— ACTIVITY —
Pull out every line below that contains the word "Fixpoint".

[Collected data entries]
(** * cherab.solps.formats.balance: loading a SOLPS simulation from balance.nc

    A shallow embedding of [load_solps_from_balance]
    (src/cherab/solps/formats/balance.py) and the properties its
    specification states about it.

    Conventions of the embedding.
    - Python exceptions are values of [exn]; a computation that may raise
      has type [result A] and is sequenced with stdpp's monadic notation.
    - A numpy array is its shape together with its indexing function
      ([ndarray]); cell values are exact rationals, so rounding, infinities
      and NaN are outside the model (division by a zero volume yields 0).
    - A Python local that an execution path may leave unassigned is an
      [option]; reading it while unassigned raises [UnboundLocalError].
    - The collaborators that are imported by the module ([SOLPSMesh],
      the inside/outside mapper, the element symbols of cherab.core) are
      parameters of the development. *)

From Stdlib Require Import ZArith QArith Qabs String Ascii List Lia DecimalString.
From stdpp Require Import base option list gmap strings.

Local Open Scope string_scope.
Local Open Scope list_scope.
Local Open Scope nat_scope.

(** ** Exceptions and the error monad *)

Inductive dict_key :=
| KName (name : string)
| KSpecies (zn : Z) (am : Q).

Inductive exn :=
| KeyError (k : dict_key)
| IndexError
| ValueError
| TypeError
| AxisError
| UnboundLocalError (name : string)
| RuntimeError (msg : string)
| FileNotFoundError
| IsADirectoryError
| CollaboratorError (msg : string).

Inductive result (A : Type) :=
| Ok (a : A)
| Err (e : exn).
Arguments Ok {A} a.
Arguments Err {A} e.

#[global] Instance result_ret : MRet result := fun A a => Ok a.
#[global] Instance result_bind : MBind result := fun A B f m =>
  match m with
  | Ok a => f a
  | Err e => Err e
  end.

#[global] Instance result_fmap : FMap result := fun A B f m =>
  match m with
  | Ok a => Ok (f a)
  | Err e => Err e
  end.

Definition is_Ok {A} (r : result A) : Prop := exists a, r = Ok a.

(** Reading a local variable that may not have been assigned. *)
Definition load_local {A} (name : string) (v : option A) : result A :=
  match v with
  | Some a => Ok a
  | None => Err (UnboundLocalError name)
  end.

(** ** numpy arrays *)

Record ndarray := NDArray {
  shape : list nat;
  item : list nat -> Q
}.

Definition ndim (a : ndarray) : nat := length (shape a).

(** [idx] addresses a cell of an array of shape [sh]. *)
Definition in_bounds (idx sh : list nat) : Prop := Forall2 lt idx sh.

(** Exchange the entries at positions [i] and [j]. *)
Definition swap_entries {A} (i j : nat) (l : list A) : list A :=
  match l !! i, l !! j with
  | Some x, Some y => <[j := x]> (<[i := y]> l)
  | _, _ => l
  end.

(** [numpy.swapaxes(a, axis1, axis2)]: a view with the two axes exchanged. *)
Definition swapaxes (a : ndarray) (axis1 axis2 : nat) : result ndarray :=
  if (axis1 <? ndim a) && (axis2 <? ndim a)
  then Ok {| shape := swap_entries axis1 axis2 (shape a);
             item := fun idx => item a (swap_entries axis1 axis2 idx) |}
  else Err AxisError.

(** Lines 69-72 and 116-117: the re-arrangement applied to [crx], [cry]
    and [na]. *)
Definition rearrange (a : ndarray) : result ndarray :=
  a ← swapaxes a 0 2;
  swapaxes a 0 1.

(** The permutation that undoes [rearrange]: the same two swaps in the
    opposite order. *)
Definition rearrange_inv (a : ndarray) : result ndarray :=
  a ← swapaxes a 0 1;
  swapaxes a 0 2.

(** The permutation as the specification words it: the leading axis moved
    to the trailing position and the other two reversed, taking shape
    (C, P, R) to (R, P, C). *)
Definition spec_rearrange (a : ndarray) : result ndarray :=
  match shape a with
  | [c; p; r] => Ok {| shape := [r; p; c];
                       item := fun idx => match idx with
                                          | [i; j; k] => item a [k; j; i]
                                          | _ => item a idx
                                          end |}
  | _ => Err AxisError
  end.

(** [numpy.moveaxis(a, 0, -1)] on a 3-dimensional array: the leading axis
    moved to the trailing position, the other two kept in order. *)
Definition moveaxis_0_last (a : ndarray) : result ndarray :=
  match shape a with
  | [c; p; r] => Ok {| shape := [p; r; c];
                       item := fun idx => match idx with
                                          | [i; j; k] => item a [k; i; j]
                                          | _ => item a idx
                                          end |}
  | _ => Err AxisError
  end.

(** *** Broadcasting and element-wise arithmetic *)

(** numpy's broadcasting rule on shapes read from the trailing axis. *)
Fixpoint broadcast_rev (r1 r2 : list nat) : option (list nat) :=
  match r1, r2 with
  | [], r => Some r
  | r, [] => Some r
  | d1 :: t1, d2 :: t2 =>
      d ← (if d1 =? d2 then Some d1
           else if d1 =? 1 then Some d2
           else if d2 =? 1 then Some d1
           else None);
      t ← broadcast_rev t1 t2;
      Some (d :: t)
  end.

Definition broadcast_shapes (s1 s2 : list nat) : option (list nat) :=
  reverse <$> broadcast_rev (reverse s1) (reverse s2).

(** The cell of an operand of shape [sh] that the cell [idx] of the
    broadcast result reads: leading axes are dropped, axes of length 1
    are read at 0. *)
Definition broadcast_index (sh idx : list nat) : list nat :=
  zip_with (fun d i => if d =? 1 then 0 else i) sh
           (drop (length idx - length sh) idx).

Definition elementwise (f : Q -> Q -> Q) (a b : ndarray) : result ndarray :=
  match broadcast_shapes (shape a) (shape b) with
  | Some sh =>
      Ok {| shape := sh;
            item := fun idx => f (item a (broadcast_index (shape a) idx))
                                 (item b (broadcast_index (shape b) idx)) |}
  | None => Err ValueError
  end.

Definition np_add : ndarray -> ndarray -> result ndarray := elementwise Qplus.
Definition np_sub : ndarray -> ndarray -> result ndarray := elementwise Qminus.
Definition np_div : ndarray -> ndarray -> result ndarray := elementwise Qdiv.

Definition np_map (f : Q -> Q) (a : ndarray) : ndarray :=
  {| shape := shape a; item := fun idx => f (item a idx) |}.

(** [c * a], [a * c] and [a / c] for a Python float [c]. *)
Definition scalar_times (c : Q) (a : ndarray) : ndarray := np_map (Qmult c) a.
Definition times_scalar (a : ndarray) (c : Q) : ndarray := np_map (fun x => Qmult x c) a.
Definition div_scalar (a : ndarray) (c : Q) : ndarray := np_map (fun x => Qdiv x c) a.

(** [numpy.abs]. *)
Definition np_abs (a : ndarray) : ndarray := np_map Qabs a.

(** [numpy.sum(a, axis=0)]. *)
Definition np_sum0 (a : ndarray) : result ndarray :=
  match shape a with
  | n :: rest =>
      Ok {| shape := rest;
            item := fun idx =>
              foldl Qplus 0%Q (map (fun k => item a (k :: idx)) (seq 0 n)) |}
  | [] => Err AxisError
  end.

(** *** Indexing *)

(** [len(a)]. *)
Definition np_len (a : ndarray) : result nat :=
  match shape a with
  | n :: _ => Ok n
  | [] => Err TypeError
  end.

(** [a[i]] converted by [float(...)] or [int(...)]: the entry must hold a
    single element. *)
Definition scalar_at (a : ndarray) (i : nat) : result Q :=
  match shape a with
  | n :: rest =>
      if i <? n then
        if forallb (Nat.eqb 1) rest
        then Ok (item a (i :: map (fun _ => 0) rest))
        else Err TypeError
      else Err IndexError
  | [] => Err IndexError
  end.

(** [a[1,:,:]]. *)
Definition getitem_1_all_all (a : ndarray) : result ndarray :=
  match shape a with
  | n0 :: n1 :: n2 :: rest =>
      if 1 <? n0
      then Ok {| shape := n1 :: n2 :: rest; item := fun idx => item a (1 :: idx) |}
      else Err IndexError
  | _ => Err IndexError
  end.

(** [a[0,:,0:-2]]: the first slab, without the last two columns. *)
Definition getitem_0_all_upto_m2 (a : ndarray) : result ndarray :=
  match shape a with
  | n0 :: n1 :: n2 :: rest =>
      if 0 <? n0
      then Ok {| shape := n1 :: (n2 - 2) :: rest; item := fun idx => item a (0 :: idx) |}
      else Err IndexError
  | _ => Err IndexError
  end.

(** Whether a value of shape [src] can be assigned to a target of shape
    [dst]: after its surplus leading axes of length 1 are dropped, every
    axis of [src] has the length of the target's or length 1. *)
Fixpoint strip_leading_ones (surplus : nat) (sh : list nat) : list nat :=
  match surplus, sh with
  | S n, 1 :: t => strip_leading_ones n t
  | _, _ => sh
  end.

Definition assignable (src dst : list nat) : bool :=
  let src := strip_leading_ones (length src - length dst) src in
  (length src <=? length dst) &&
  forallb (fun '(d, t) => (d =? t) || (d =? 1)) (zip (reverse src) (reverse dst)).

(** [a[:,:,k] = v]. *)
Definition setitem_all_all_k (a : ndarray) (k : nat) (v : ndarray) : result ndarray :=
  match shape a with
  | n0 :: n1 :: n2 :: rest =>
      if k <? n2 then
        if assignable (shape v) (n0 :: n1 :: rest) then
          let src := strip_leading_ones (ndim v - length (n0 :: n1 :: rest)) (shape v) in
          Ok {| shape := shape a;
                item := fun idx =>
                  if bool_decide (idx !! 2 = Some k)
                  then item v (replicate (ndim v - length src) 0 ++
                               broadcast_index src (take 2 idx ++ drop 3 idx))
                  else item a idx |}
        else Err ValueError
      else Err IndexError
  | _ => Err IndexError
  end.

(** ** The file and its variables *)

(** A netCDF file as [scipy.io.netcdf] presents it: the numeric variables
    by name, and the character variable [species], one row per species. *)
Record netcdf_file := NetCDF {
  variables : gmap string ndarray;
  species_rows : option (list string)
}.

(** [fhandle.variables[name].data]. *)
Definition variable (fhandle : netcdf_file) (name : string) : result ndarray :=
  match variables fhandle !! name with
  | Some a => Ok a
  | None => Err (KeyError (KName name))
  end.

==

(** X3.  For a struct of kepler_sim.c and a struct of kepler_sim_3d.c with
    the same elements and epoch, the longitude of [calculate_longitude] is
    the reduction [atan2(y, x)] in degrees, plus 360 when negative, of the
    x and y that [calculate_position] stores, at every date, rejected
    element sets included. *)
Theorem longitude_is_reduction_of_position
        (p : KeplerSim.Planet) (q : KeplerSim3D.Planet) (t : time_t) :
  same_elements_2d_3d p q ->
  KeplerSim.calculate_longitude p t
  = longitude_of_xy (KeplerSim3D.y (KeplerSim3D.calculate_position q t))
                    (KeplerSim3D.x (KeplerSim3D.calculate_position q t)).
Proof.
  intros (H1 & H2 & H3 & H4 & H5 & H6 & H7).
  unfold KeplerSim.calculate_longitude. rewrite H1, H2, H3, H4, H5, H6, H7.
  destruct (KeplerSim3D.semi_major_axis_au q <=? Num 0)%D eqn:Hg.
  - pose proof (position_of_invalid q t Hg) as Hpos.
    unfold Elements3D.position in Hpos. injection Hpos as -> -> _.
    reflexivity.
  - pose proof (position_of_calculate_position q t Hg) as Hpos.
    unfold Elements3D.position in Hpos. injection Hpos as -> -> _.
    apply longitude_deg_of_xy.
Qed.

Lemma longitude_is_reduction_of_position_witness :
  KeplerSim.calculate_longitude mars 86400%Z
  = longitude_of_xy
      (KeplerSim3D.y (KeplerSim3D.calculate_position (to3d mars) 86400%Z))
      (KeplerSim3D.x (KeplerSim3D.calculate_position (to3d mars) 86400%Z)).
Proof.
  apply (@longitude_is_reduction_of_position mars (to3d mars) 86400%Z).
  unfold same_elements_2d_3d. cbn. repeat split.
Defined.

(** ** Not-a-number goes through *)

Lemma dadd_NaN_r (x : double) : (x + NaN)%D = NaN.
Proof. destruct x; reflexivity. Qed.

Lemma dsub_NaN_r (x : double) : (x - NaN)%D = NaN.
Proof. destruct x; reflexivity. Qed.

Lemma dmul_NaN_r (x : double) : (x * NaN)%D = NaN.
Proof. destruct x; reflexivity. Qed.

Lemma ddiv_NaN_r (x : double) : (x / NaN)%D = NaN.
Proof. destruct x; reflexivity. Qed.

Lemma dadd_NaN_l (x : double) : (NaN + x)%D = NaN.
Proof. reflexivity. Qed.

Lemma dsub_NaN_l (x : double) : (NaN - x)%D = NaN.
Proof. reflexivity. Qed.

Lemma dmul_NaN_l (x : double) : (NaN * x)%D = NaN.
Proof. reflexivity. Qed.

— ANSWER SECTION —
Fixpoint broadcast_rev (r1 r2 : list nat) : option (list nat) :=
Fixpoint strip_leading_ones (surplus : nat) (sh : list nat) : list nat :=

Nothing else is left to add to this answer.